海上で話そうと地面を蹴ると、エメラルドちゃんが私の肩を掴んで再び海底に追いやってきた。
「苦しいの?」
「もごご、っ」
「人間だもんね。黙っててもあと1分くらいで死ぬんじゃない?」
『あと二時間は大丈夫かなぁ』
「っ、ひ!?」
念話発動。
エメラルドちゃんは瞬時に私から離れて、化け物を見たように自分の肩を抱いた。うん。泣きそ。
「……なんなの? 人間が使う魔法?」
『うん。念話だよ』
「それでフィックスお兄さんをたぶらかしたのね!?」
『念話で男はたぶらかせないと思う』
人魚ですらそんな目を向けてくるんだから、もしこれを他の男にしても怖がられるだけだよ。
「何者よ!」
『人族です』
「……っ、見ればわかるわよ!」
『他国の女で、15歳で、』
「いやぁっ、寄らないでぇ、頭の中に話し掛けないでぇ!」
『落ち着いて、エメラルドちゃん』
参ったな。
真夜中に山菜マスターに変質者扱いされた時のことを思い出した。
私も落ち着こう。焦っちゃだめ。
とりあえず海底に座る。
得体の知れない者は、対峙した者に不気味さと恐怖を与える。
謎だらけの山菜マスターもそうだった。
いや、ビビって私が解ろうとしなかったんだけど。
今のエメラルドちゃんは、あの時得体の知れない者に出会って、ビビってた私に似ている。でもちゃんと何者だと聞いてくれた。このまま逃げることも出来るのに、少しでも自分の不安を取り除こうとしている。若いのにえらいな。逃げた私とは大違いだ。
「黙ってたら解らないじゃない! なにしにこの国に来たの! まさか侵略!? 人間に乗り移った悪魔!?」
あかん。エメラルドちゃんの頭の中で私が酷いことになってる。
『母国で、失敗して逃げてきたの』
「……え?」
『私、家の繁栄の為に好きでもない男性と政略婚しなきゃならなくて、でもその男性は私になんか全然興味がなくて、家の為に必死に努力したんだけど、結局婚約者になれなくて……私ってなんなんだろう、って。物心ついてからご飯も全然美味しくないし、家庭教師をつけられてから寝ても疲れが取れないし』
「…………」
『舞踏会でヘマした帰りに、家路につくまで、このままではどうにもならないと考えたら胃が痛くて、頭も重くて、恐怖に震えていたら意識を失って──一度死んだの』
「…………死、んだ?」
『うん。目覚めたら、心が死んでた。もう心が外に出たくないって叫んでたのに、家に帰ったら家族からもう一度婚約者になれるよう努力しろって圧がかかるし、それが怖くて。本当はもういいって……言って欲しかったんだけど』
そう、アマリリス公爵令嬢の心は大体こんな感じだった。か細くて繊細な彼女はもう、どこにもいない。消えてしまった。

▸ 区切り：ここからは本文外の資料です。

(** Handling a frame leaves the rest of the buffer for the next one, unless
    the frame was a reset. *)
Lemma handle_packet_buffer header payload now l c :
  bytes_ok payload ->
  receive_buffer (handle_packet cb header payload now (l, c)).1 = receive_buffer l \/
  receive_buffer (handle_packet cb header payload now (l, c)).1 = [].
Proof.
  intros Hp. unfold handle_packet. cbv zeta.
  pose proof (tx_buffer _ _ (log_tx (packet_summary (bs "rx") header payload) l)) as Hl.
  set (l1 := log _ l) in *. clearbody l1. rewrite <- Hl. clear l Hl. rename l1 into l.
  destruct (negb (Z.land _ kControlRst =? 0)).
  { right. simpl. by rewrite (tx_buffer _ _ (log_tx _ _)). }
  left. set (l1 := if _ && negb _ then _ else l).
  assert (receive_buffer l = receive_buffer l1) as -> by (unfold l1; by case_match).
  clearbody l1. clear l. rename l1 into l.
  destruct (negb (Z.land _ kControlSyn =? 0)).
  { destruct (state_eqb (state l) Normal).
    { simpl. rewrite (tx_buffer _ _ (log_tx _ _)). apply (tx_buffer _ _ (send_ack_tx _)). }
    destruct (decode_lsp payload) as [r|]; [|apply (tx_buffer _ _ (log_tx _ _))]. simpl.
    set (l1 := set_received _ _). assert (receive_buffer l1 = receive_buffer l) as <-
      by (unfold l1; by case_match).
    pose proof (tx_buffer _ _ (send_syn_tx now true l1)) as <-.
    destruct (state_eqb _ _); [apply (tx_buffer _ _ (log_tx _ _))|done]. }
  destruct (negb (Z.land _ kControlAck =? 0) && state_eqb _ _).
  { destruct (syn_outstanding l && _); simpl; by rewrite (tx_buffer _ _ (log_tx _ _)). }
  destruct (_ && negb (bytes_eqb payload [])); [|done].
  assert (forall m l, receive_buffer (send_ack (log m l)) = receive_buffer l) as Hla.
  { intros m l0. rewrite (tx_buffer _ _ (send_ack_tx _)). apply (tx_buffer _ _ (log_tx _ _)). }
  destruct (negb (state_eqb (state l) Normal)); [apply (tx_buffer _ _ (log_tx _ _))|].
  destruct (last_sequence_valid l && negb _ && (128 <? _)); [apply (tx_buffer _ _ (send_ack_tx _))|].
  destruct (last_sequence_valid l && (1 <? _)); [apply Hla|].
  destruct (last_sequence_valid l && (sequence header =? _)); [apply Hla|].
  destruct (deliver _ _ _ _ _) as [l2 c2] eqn:E. simpl.
  rewrite (tx_buffer _ _ (send_ack_tx _)). unfold deliver in E.
  destruct cb as [h|] eqn:Ecb; [|by simplify_eq].
  destruct (session_id header =? _); [|by simplify_eq].
  match type of E with h _ (?l0, _) = _ =>
    pose proof (control_sends_tx l0 _ (control_client_sends h payload l0 c eq_refl Hp)) as Ht end.
  rewrite E in Ht. apply (tx_buffer _ _ Ht).
Qed.

Definition loop_value {A} (o : Loop A) : A := match o with Continue a | Return a => a end.

Lemma set_buffer_inv b l :
  link_inv l -> bytes_ok b -> size_of b <= size_of (receive_buffer l) -> link_inv (set_buffer b l).
Proof. intros [[] []] Hb Hs. split; split; simpl; auto. lia. Qed.

Lemma set_buffer_drop_inv n l :
  link_inv l -> link_inv (set_buffer (drop n (receive_buffer l)) l).
Proof.
  intros Hl. apply set_buffer_inv; [done|apply Forall_drop, Hl|].
  unfold size_of. rewrite length_drop. lia.
Qed.

Lemma drop_shorter {A} n (l : list A) :
  (0 < n)%nat -> l <> [] -> (length (drop n l) < length l)%nat.
Proof. intros ? ?. rewrite length_drop. destruct l; [done|simpl; lia]. Qed.

Lemma set_buffer_twice a b l : set_buffer a (set_buffer b l) = set_buffer a l.
Proof. done. Qed.

(** One iteration keeps the invariant, and goes round again only with a
    shorter buffer. *)
Lemma process_step_inv now l c :
  link_inv l ->
  link_inv (loop_value (process_step cb now (l, c))).1 /\
  forall w, process_step cb now (l, c) = Continue w ->
    (length (receive_buffer w.1) < length (receive_buffer l))%nat.
Proof.
  intros Hl. unfold process_step. destruct (size_of _ <? 9) eqn:E9; [done|]. bool_hyps.
  assert (receive_buffer l <> []) as Hne.
  { intros E. rewrite E in E9. unfold size_of in E9. simpl in E9. lia. }
  set (start := match find_char _ _ with Some _ => _ | None => _ end). clearbody start.
  destruct (Nat.eqb _ _); [split; [by apply set_buffer_drop_inv|done]|].
  destruct (negb _).
  { split; [by apply set_buffer_drop_inv|]. intros w [= <-]. simpl.
    apply drop_shorter; [lia|done]. }
  set (l1 := set_buffer _ l). assert (link_inv l1) as H1 by by apply set_buffer_drop_inv.
  assert (length (receive_buffer l1) <= length (receive_buffer l))%nat as Hle
    by (simpl; rewrite length_drop; lia).
  change (drop start (receive_buffer l)) with (receive_buffer l1).
  clearbody l1. destruct (size_of (receive_buffer l1) <? 9) eqn:E9'; [done|]. bool_hyps.
  assert (receive_buffer l1 <> []) as Hne'.
  { intros E. rewrite E in E9'. unfold size_of in E9'. simpl in E9'. lia. }
  assert (forall n, (0 < n)%nat ->
    (length (drop n (receive_buffer l1)) < length (receive_buffer l))%nat) as Hdrop.
  { intros n Hn. pose proof (drop_shorter n _ Hn Hne'). lia. }
  destruct (decode_header _) as [header|] eqn:Eh.
  2: { split; [by apply set_buffer_drop_inv|]. intros w [= <-]. simpl. apply Hdrop. lia. }
  apply decode_header_ok in Eh as [Hh Hlen]; [|apply Forall_take, H1].
  destruct (_ <? hdr_length header).
  { split; [|done]. by apply killed_inv, log_inv. }
  destruct (_ <? hdr_length header); [done|].
  assert (0 < Z.to_nat (hdr_length header))%nat as Hpos by lia.
  assert (forall payload, bytes_ok payload ->
    link_inv (loop_value (Continue (handle_packet cb header payload now
      (set_buffer (drop (Z.to_nat (hdr_length header)) (receive_buffer l1)) l1, c)))).1 /\
    (forall w, Continue (handle_packet cb header payload now
      (set_buffer (drop (Z.to_nat (hdr_length header)) (receive_buffer l1)) l1, c)) = Continue w ->
      (length (receive_buffer w.1) < length (receive_buffer l))%nat)) as Hhandle.
  { intros payload Hp. split; [by apply handle_packet_inv; [apply set_buffer_drop_inv|..]|].
    intros w Hw. apply (f_equal loop_value) in Hw. cbn [loop_value] in Hw. rewrite <- Hw.
    destruct (handle_packet_buffer header payload now (set_buffer (drop (Z.to_nat
      (hdr_length header)) (receive_buffer l1)) l1) c Hp) as [E|E]; cbn [fst] in *; rewrite E.
    - by apply Hdrop.
    - simpl. destruct (receive_buffer l); [done|simpl; lia]. }
  destruct (9 <? _); [|by apply Hhandle].
  destruct (negb _).
  { split; [by apply set_buffer_drop_inv|]. intros w [= <-]. by apply Hdrop. }
  apply Hhandle, Forall_take, Forall_subspan, H1.
Qed.

Lemma process_loop_some fuel : forall now l c,
  link_inv l -> (length (receive_buffer l) < fuel)%nat ->
  exists w, process_loop cb fuel now (l, c) = Some w /\ link_inv w.1.
Proof.
  induction fuel as [|fuel IH]; intros now l c Hl Hf; [lia|]. cbn [process_loop].
  destruct (process_step_inv now l c Hl) as [Hi Hs].
  destruct (process_step cb now (l, c)) as [[l' c']|w]; [|exists w; split; [done|exact Hi]].
  apply IH; [done|]. specialize (Hs _ eq_refl). simpl in Hs. lia.
Qed.

Lemma process_packets_inv now l c :
  link_inv l -> link_inv (process_packets cb now (l, c)).1.
Proof.
  intros Hl. unfold process_packets. simpl (_ , _).1.
  destruct (process_loop_some (S (length (receive_buffer l))) now l c Hl) as (w & -> & Hw);
    [lia|done].
Qed.

Lemma set_state_negotiate_inv l :
  link_inv l -> state l = Detect -> link_inv (set_state Negotiate l).
Proof.
  intros [[] []] Hd. split; split; simpl; auto; try done.
  intros _. apply win_limit0. congruence.
Qed.

Lemma receive_inv bytes now l c :
  link_inv l -> bytes_ok bytes -> link_inv (receive cb bytes now (l, c)).1.
Proof.
  intros Hl Hb. unfold receive.
  destruct (_ || _) eqn:Eo; [by apply log_inv, killed_inv|].
  apply orb_false_elim in Eo as [E1 E2]. bool_hyps.
  set (l1 := set_buffer _ l). assert (link_inv l1) as H1.
  { destruct Hl as [[] []]. split; split; simpl; auto.
    - by apply Forall_app.
    - rewrite size_app. lia. }
  assert (state l1 = state l) as Hst by done. clearbody l1. clear l Hl E1 E2 Hst.
  rename l1 into l. destruct (state_eqb (state l) Detect) eqn:Ed; [|by apply process_packets_inv].
  apply state_eqb_eq in Ed. destruct (search kMarker (receive_buffer l)) as [m|]; simpl.
  - apply process_packets_inv, send_syn_inv, log_inv, set_state_negotiate_inv; [|done].
    by apply set_buffer_drop_inv.
  - set (l1 := if _ && log_installed then _ else l).
    assert (link_inv l1) as H2.
    { unfold l1. case_match; [|done]. destruct H1 as [[] []]. by split; split. }
    clearbody l1. destruct (5 <? size_of (receive_buffer l1)); [by apply set_buffer_drop_inv|done].
Qed.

前世を思い出してからは、入れかわるように徐々に私の中からいなくなってしまったのだ。
「……家族に、会いたくならない?」
『家出してから、一度家に戻ったよ。そしたら歳の離れた男達の愛人にされそうになったの。それが無理なら病死扱いにするって』
「…………」
『もう、帰りたくないなぁ』
「……それは、帰りたくはならないわね」
『うん』
顔を上げるといつの間にかエメラルドちゃん、私の隣に座ってました。
『そういやシリンちゃんとマリンちゃんも人魚?』
「そうよ。あとアリエルもいるけど……今日は休みよ。怖がりな子なの。凄く泳ぎが得意で、でも遠出したときブラック・キルギスに襲われて……ママが撃退してくれたんだけど……まだ心に傷が残ってるの」
『……』
ブラック・キルギス……。
死神のローブみたいな皮と、足が鎌みたいになっている大型のイカだ。
やっべ。絶対ここに来るときすれ違った美少女がアリエルちゃんだ。装備品でトラウマを再開させてしまった。

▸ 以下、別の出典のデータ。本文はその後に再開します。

(* ===== verification/LinkTheorems.v ===== *)
(** * What the phone-side link guarantees

    The theorems about [PhoneLink]: bounds and order on every reachable link,
    termination of the receive loop, what each kind of frame does, the round
    trip of a packet through the receive buffer, and the link's death. *)

From S2P Require Import Prelude Text LinkCodec PhoneLink LinkFacts.
From stdpp Require Import relations.
#[local] Open Scope Z_scope.

(** ** Instances used by the witnesses and examples *)

(** A transport that takes every frame, with logging off. *)
#[export] Instance open_transport : Transport := {| transport_send _ _ := true; log_installed := false |}.

(** A client that records what it is handed. *)
Definition recorder : control_callback (list Bytes) :=
  Some (fun payload '(l, c) => (l, c ++ [payload])).

#[export] Instance recorder_client : ControlClient recorder.
Proof. intros h payload l c [= <-] _. reflexivity. Qed.

(** ** Silence *)

(** The events the outside can see: frames sent and data handed over. *)
Definition is_wire (e : Event) : bool := match e with EvLog _ => false | _ => true end.
Definition wire (tr : list Event) : list Event := List.filter is_wire tr.

(** Two dead links that show the outside the same history. *)
Definition silent (l l' : PhoneLink) : Prop :=
  state l = Dead -> state l' = Dead /\ wire (trace l') = wire (trace l).

#[export] Instance silent_preorder : PreOrder silent.
Proof.
  split; [by intros l Hl|]. intros a b c H1 H2 Ha.
  destruct (H1 Ha) as [Hb Hw]. destruct (H2 Hb) as [Hc Hw']. split; congruence.
Qed.

Section Silence.
Context `{Transport} {C : Type} (cb : control_callback C).

Lemma log_silent msg l : silent l (log msg l).
Proof. intros Hd. unfold log. by destruct log_installed. Qed.

Lemma silent_then_log msg l l' : silent l l' -> silent l (log msg l').
Proof. intros. etrans; [done|apply log_silent]. Qed.

Lemma send_control_silent clock p l : silent l (send_control clock p l).2.
Proof. intros Hd. unfold send_control. by rewrite Hd. Qed.

Lemma killed_silent msg l : silent l (log msg (set_buffer [] (set_state Dead l))).
Proof. by apply silent_then_log. Qed.

Lemma send_syn_dead now ack l : state l = Dead -> send_syn now ack l = l.
Proof. intros Hd. unfold send_syn. by rewrite Hd. Qed.

Lemma handle_packet_silent header payload now l c :
  silent l (handle_packet cb header payload now (l, c)).1.
Proof.
  etrans; [apply (log_silent (packet_summary (bs "rx") header payload))|].
  unfold handle_packet. generalize (log (packet_summary (bs "rx") header payload) l).
  clear l. intros l Hd. cbv zeta.
  destruct (negb (Z.land _ kControlRst =? 0)); [by apply (silent_then_log _ l)|].
  set (l1 := if _ && negb _ then _ else l).
  assert (silent l l1) as H1 by (unfold l1; by case_match).
  destruct (H1 Hd) as [Hd1 Hw]. clearbody l1. rewrite Hd1. cbn [state_eqb].
  rewrite andb_false_r.
  assert (forall m l2, silent l1 l2 -> silent l (log m l2)) as Hlog.
  { intros. etrans; [done|]. by apply silent_then_log. }
  change (state_eqb Dead Normal) with false. cbv iota. simpl negb. cbv iota.
  destruct (negb (Z.land _ kControlSyn =? 0)).
  { destruct (decode_lsp payload) as [r|]; [|by apply (Hlog _ l1)].
    cbv zeta. set (l2 := set_received _ _).
    assert (state l2 = Dead /\ trace l2 = trace l1) as [Hd2 Ht] by (unfold l2; by case_match).
    rewrite send_syn_dead, Hd2 by done. split; [exact Hd2|]. change (wire (trace l2) = wire (trace l)). by rewrite Ht. }
  destruct (_ && negb (bytes_eqb payload [])); [by apply (Hlog _ l1)|done].
Qed.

「それはそうと、フィックスお兄さんとどういった関係なの?」
『餌付けされてます』
「……リリーさん、フィックスお兄さんに食べられたの?」
『なっ……エメラルドちゃん』
「教えてよ」
『黙秘します』
「っ……ならこうするわ」
む?
海中に波紋がたつ。
耳に金切り声──攻撃されている。
「フィックスお兄さんには、どうしても抱いてもらわないといけないの!」
『は?』
「悪いけどリリーさん! フィックスお兄さんは諦めてもらうわ!」
心臓に向けて大量の水泡攻撃。
シャボン玉のような形をした空気だ。触れると装備品を突き抜けカミソリのように肌を切る。
わぁー……産毛が剃られる。
アマリリス公爵令嬢、ムダ毛はかなりの薄毛だし、金髪だから目立たないんだけど、肌がつるつるになった。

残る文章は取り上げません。